◆ GOAL OF THE EXERCISE ◆
Return only those lines of the listing that hold the word "strlen".
━━━━━ MATERIAL SUPPLIED ━━━━━
(* ===== verification/Thread.v ===== *)
(** src/threads/thread.c: the page of a new thread, with [struct thread] at its start and the first
    stack frames at its end, and the part of process_execute (src/userprog/process.c) that names the
    thread.

    The page is part of a byte memory.  Switched to for the first time, a new thread enters
    [kernel_thread] with its function and argument.  A name of 92 characters or more runs over the rest
    of [struct thread] and stops the kernel, and so does a command without a name. *)
From stdpp Require Import base list numbers gmap fin_maps.
From Stdlib Require Import ZArith Lia.
From S2P Require Import Prelude Strings Vaddr Args Switch.

Open Scope Z_scope.

(** * struct thread *)

Definition o_tid : Z := 0.
Definition o_status : Z := 4.
Definition o_name : Z := 8.
Definition o_stack : Z := 48.
Definition o_priority : Z := 52.
Definition o_full_name : Z := 72.
Definition o_child_list : Z := 112.
Definition o_fd_table : Z := 132.
Definition o_fd_table_counter : Z := 148.
Definition o_exec_fp : Z := 152.
Definition o_load_failed : Z := 156.
Definition o_magic : Z := 164.
Definition sizeof_thread : nat := 168.

Definition THREAD_MAGIC : Z := 0xcd6abf4b.
Definition THREAD_BLOCKED : Z := 2.
Definition PRI_MIN : Z := 0.
Definition PRI_DEFAULT : Z := 31.
Definition PRI_MAX : Z := 63.
Definition TID_ERROR : Z := -1.

(** * Operations *)

Definition running_thread (esp : Z) : Z := pg_round_down esp.

Definition is_thread (t : Z) : M mem bool :=
  if negb (t =? NULL) then magic ← load32 (t + o_magic); mret (magic =? THREAD_MAGIC) else mret false.

(** The link into [all_list] is part of the model of the scheduler. *)
Definition init_thread (t name priority : Z) : M mem unit :=
  ASSERT (negb (t =? NULL));;
  ASSERT ((PRI_MIN <=? priority) && (priority <=? PRI_MAX));;
  ASSERT (negb (name =? NULL));;
  memset t 0 sizeof_thread;;
  store32 (t + o_status) THREAD_BLOCKED;;
  strlcpy (t + o_name) name 40;;
  store32 (t + o_stack) (t + PGSIZE);;
  store32 (t + o_priority) priority;;
  store32 (t + o_magic) THREAD_MAGIC.

Definition alloc_frame (t size : Z) : M mem Z :=
  b ← is_thread t;
  ASSERT b;;
  ASSERT (size mod 4 =? 0);;
  sp ← load32 (t + o_stack);
  store32 (t + o_stack) (u32 (sp - size));;
  mret (u32 (sp - size)).

Definition list_init (list : Z) : M mem unit :=
  store32 list NULL;; store32 (list + 4) (list + 8);; store32 (list + 8) list;; store32 (list + 12) NULL.

Section Create.
(** The addresses of the code. *)
Context (kernel_thread switch_entry : Z).

(** [thread_create] up to [thread_unblock]; [t] is the page that [palloc_get_page] gave and [tid] the
    number that [allocate_tid] gave. *)
Definition thread_create (t tid name priority function aux : Z) : M mem Z :=
  ASSERT (negb (function =? NULL));;
  if t =? NULL then mret TID_ERROR
  else
    init_thread t name priority;;
    store32 (t + o_tid) tid;;
    len ← strlen name;
    strlcpy (t + o_full_name) name (len + 1);;
    kf ← alloc_frame t 12;
    store32 kf NULL;; store32 (kf + 4) function;; store32 (kf + 8) aux;;
    ef ← alloc_frame t 4;
    store32 ef kernel_thread;;
    sf ← alloc_frame t 28;
    store32 (sf + 16) switch_entry;; store32 (sf + 8) 0;;
    list_init (t + o_fd_table);;
    store32 (t + o_fd_table_counter) 2;;
    list_init (t + o_child_list);;
    store32 (t + o_exec_fp) NULL;;
    store8 (t + o_load_failed) 0;;
    mret tid.

(** [process_execute] from the copy of the name without arguments to the call of [thread_create];
    [copy] and [argv] are its two local arrays, [sp] the string literal of [parse_command_string]. *)
Definition execute_thread (sp file_name copy argv t tid start_process fn_copy : Z) : M mem Z :=
  len ← strlen file_name;
  strlcpy copy file_name (len + 1);;
  parse_command_string sp copy argv true;;
  name ← load32 argv;
  thread_create t tid name PRI_DEFAULT start_process fn_copy.
End Create.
━━━━━
◆ FINISHED TASK ◆
    len ← strlen name;
  len ← strlen file_name;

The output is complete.